7 is a divalent aliphatic hydrocarbon group; Q is an oxygen atom or a sulfur atom; R ¹ is a hydrogen atom or an alkyl group, respectively. Ring E may further have 1 to 4 substituents, and the substituents may combine with R ¹ to form a ring. L and M each represent a hydrogen atom or may be bonded to each other to form a bond. The compound according to claim 1, which is a compound represented by the formula: (3) the insulin sensitizer is pioglitazone hydrochloride, troglitazone, rosiglitazone, 4- [4-
[2- (5-methyl-2-phenyloxazole-4-
Yl) ethoxy] benzyl] isoxazolidine-3,
The improver according to claim 1, which is 5-dione or 5-[[6- (2-fluorobenzyloxy) -2-naphthyl] methyl] -2,4-thiazolidinedione. 4. The ameliorating agent according to claim 1, wherein the ketosis is diabetic ketosis. 5. The method according to claim 1, wherein the ketosis is ketosis caused by a biguanide. 6. The ameliorating agent according to claim 1, which is a preventive or therapeutic agent for hepatic glycogenosis, endocrine disease, congenital carbohydrate or organic acid metabolism disorder, acetonemic vomiting or gastrointestinal disease. 7. An acidosis improving agent comprising an insulin sensitizer. 8. An insulin sensitizer having a general formula: [Wherein, R represents an optionally substituted hydrocarbon or heterocyclic group; Y represents —CO—, —CH (OH) — or —NR ³ — (R ³ represents an optionally substituted alkyl group; M is 0 or 1; n is 0, 1 or 2; X is CH or N; A is a bond or a group having 1 to 1 carbon atoms.

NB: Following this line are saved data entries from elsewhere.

(* ===== verification/TracerReports.v ===== *)
(** * What a run leaves in its reporter

    The tracer uses its reporter through the two functions of the interface
    only: maps that respect them commute with a run.  Hence a run leaves any
    reporter as the events of one trace, reported in order, leave it. *)

From S2P Require Import Prelude CxxString Event Stop FdTable Syscall Memory.
From S2P Require Import SyscallDecoder Report Tracer TracerScript TracerSpec.

(** ** Maps between reporters *)

Class ReporterMap {R1 R2 : Type} `{Reporter R1, Reporter R2} (f : R1 → R2) : Prop := {
  map_report r e : report (f r) e = f (report r e);
  map_stop r : stop_requested (f r) = stop_requested r;
}.

Create Rewrite HintDb reporter_map.

Section Map.
Context {R1 R2 W : Type} `{Reporter R1, Reporter R2} (f : R1 → R2) `{!ReporterMap f}.
Context (K : Kernel W).

Definition map_state (s : State R1 W) : State R2 W :=
  mkState (st_tasks s) (st_sequence s) (st_pending_signal s) (st_current_pid s)
    (st_resume_current s) (f (st_reporter s)) (st_world s).

Definition map_outcome (o : Outcome R1 W) : Outcome R2 W :=
  match o with
  | Continue s => Continue (map_state s)
  | Return code s => Return code (map_state s)
  end.

Lemma emit_map e pid s : emit e pid (map_state s) = map_state (emit e pid s).
Proof.
  unfold emit, map_state. cbn. by rewrite map_report, map_stop.
Qed.

Lemma emit_opt_map o pid s : emit_opt o pid (map_state s) = map_state (emit_opt o pid s).
Proof. destruct o; [apply emit_map|done]. Qed.

Lemma with_tasks_map g s : with_tasks g (map_state s) = map_state (with_tasks g s).
Proof. done. Qed.

Lemma with_world_map w s : with_world w (map_state s) = map_state (with_world w s).
Proof. done. Qed.

Lemma resumed_map s : resumed (map_state s) = map_state (resumed s).
Proof. done. Qed.

Lemma tasks_map s : st_tasks (map_state s) = st_tasks s.
Proof. done. Qed.

Hint Rewrite tasks_map emit_map emit_opt_map with_tasks_map with_world_map resumed_map : reporter_map.

Lemma resume_task_map s : resume_task K (map_state s) = map_outcome (resume_task K s).
Proof.
  unfold resume_task. cbn [st_resume_current map_state]. destruct (st_resume_current s); [|done].
  cbn [st_world st_current_pid st_pending_signal map_state].
  destruct (syscall_continue K _ _ _) as [[u|e] w]; [done|]. by destruct (negb _).
Qed.

Lemma handle_exit_map root stop s :
  handle_exit root stop (map_state s) = map_outcome (handle_exit root stop s).
Proof.
  unfold handle_exit. cbv zeta. autorewrite with reporter_map. by destruct (_ =? root).
Qed.

Lemma handle_event_map stop s : handle_event K stop (map_state s) = map_outcome (handle_event K stop s).
Proof.
  unfold handle_event. cbn [st_world map_state].
  destruct (event_message K _ _) as [[m|e] w]; [|done]. cbv zeta. autorewrite with reporter_map.
  destruct (one_of _ _); [destruct (TaskRegistry.find _ (st_tasks (with_world w s)))|];
    autorewrite with reporter_map; (destruct (_ =? PTRACE_EVENT_EXEC); [|done]);
    (destruct (TaskRegistry.find _ _); done).
Qed.

Lemma handle_syscall_map stop s :
  handle_syscall K stop (map_state s) = map_outcome (handle_syscall K stop s).
Proof.
  unfold handle_syscall. cbn [st_tasks st_world map_state].
  destruct (TaskRegistry.find _ _) as [task|]; [|done].
  destruct (get_registers K _ _) as [[regs|e] w]; cbv zeta; autorewrite with reporter_map.
  - destruct (task_phase task).
    + destruct (on_entry _ _ _ _) as [d o]. by autorewrite with reporter_map.
    + destruct (on_exit _ _ _ _) as [t o]. by autorewrite with reporter_map.
    + done.
  - by destruct (_ =? ESRCH).
Qed.

Lemma handle_stop_map root stop s :
  handle_stop K root stop (map_state s) = map_outcome (handle_stop K root stop s).
Proof.
  unfold handle_stop. destruct (stop_kind stop);
    first [apply handle_exit_map | apply handle_syscall_map | apply handle_event_map | done].
Qed.

Lemma step_map fuel root s : step K fuel root (map_state s) = map_outcome <$> step K fuel root s.
Proof.
  unfold step. rewrite resume_task_map. destruct (resume_task K s) as [s1|code s1]; [|done].
  cbn [map_outcome st_world map_state].
  destruct (wait_for K fuel _ _ _) as [[[[pid status]|e] w]|]; [|done|done].
  cbn [mbind option_bind fmap option_fmap option_map]. f_equal.
  apply (handle_stop_map root (classify_stop pid status) (with_current pid (with_world w s1))).
Qed.

Lemma loop_map fuel root s :
  loop K fuel root (map_state s) = (λ o, (o.1, map_state o.2)) <$> loop K fuel root s.
Proof.
  revert s. induction fuel as [|fuel IH]; intros s; [done|]. cbn [loop].
  cbn [st_tasks map_state]. destruct (TaskRegistry.is_empty _); [done|]. rewrite step_map.
  destruct (step K (S fuel) root s) as [[s1|code s1]|]; [apply IH|done|done].
Qed.

Theorem run_map fuel r w :
  run K fuel (f r) w = (λ o, (o.1.1, f o.1.2, o.2)) <$> run K fuel r w.
Proof.
  unfold run. destruct (k_fork K w) as [[root|e] w1]; [|done].
  destruct (wait_for K fuel w1 root 0) as [[[x|e] w2]|]; [|done|done].
  cbn [mbind option_bind]. destruct (set_options K w2 root trace_options) as [[u|e] w3]; [|done].
  change (start root (f r) w3) with
    (emit (TraceStarted root empty_context) root
       (map_state (mkState (TaskRegistry.insert_root root ∅) 0 0 root true r w3))).
  rewrite emit_map, loop_map. unfold start.
  by destruct (loop K fuel root _) as [[code s]|].
Qed.

End Map.

(** ** The events of a run *)

Section Reports.
Context {R W : Type} `{Reporter R} (K : Kernel W).

(** The trace so far, as a reporter that asks to stop when [r] would. *)
Definition History (r : R) : Type := list Event.

#[local] Instance History_reporter (r : R) : Reporter (History r) := {
  report l e := l ++ [e];
  stop_requested l := stop_requested (report_all r l);
}.

#[local] Instance report_all_map (r : R) : ReporterMap (R1 := History r) (report_all r).
Proof. split; [intros l e; by rewrite <- report_all_snoc|done]. Qed.

#[local] Instance logged_map (r : R) :
  ReporterMap (R1 := History r) (R2 := Logged R) (λ l, (report_all r l, l)).
Proof.
  split; [|done]. intros l e.
  change (report (report_all r l, l) e) with (report (report_all r l) e, l ++ [e]).
  by rewrite <- report_all_snoc.
Qed.

(** A run leaves its reporter as the events of one complete trace leave it. *)
Theorem run_reports fuel (r r' : R) w code w' :
  run K fuel r w = Some (code, r', w') →
  ∃ l, r' = report_all r l ∧
    ((l = [] ∧ code = EXIT_FAILURE) ∨
     ∃ root, (k_fork K w).1 = Ok root ∧ final_trace root code l).
Proof.
  pose proof (run_map (R1 := History r) (report_all r) K fuel [] w) as H1.
  pose proof (run_map (R1 := History r) (R2 := Logged R) (λ l, (report_all r l, l))
                (ReporterMap0 := logged_map r) K fuel [] w) as H2.
  change (report_all r []) with r in H1. change (report_all r []) with r in H2.
  rewrite H1. clear H1. destruct (run (R := History r) K fuel [] w) as [[[c l] v]|]; [|done].
  intros [= <- <- <-]. exists l. split; [done|].
  apply (run_final (R := R) K fuel r w c (report_all r l) l v). exact H2.
Qed.

End Reports.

7 is a divalent aliphatic hydrocarbon group; Q is an oxygen atom or a sulfur atom; R ¹ is a hydrogen atom or an alkyl group, respectively. Ring E may further have 1 to 4 substituents, and the substituents may combine with R ¹ to form a ring. L and M each represent a hydrogen atom or may be bonded to each other to form a bond. Or a salt thereof. (9) the insulin sensitizer is pioglitazone hydrochloride, troglitazone, rosiglitazone, 4- [4-
[2- (5-methyl-2-phenyloxazole-4-
Yl) ethoxy] benzyl] isoxazolidine-3,
The improving agent according to claim 7, which is 5-dione or 5-[[6- (2-fluorobenzyloxy) -2-naphthyl] methyl] -2,4-thiazolidinedione. 10. The method according to claim 7, wherein the acidosis is diabetic acidosis. 11. The ameliorating agent according to claim 7, wherein the acidosis is acidosis caused by a biguanide. 12. The ameliorating agent according to claim 7, which is an agent for preventing or treating consciousness disorder, coma or respiratory disease. 13. A non-ketonic hyperosmotic coma containing an insulin sensitizer, infectious disease, diabetic osteopenia, diabetic gangrene, xerostomia, deafness, angina, cerebrovascular disorder. Or a prophylactic / therapeutic agent for peripheral blood circulation disorders. 14. An insulin sensitizer, wherein pioglitazone hydrochloride, troglitazone, rosiglitazone, 4- [4-
[2- (5-methyl-2-phenyloxazole-4-
Yl) ethoxy] benzyl] isoxazolidine-3,
The improving agent according to claim 13, which is 5-dione or 5-[[6- (2-fluorobenzyloxy) -2-naphthyl] methyl] -2,4-thiazolidinedione. 15. A ketosis improving agent comprising a combination of an insulin sensitizer and insulin. 16. An acidosis improving agent comprising a combination of an insulin sensitizer and insulin.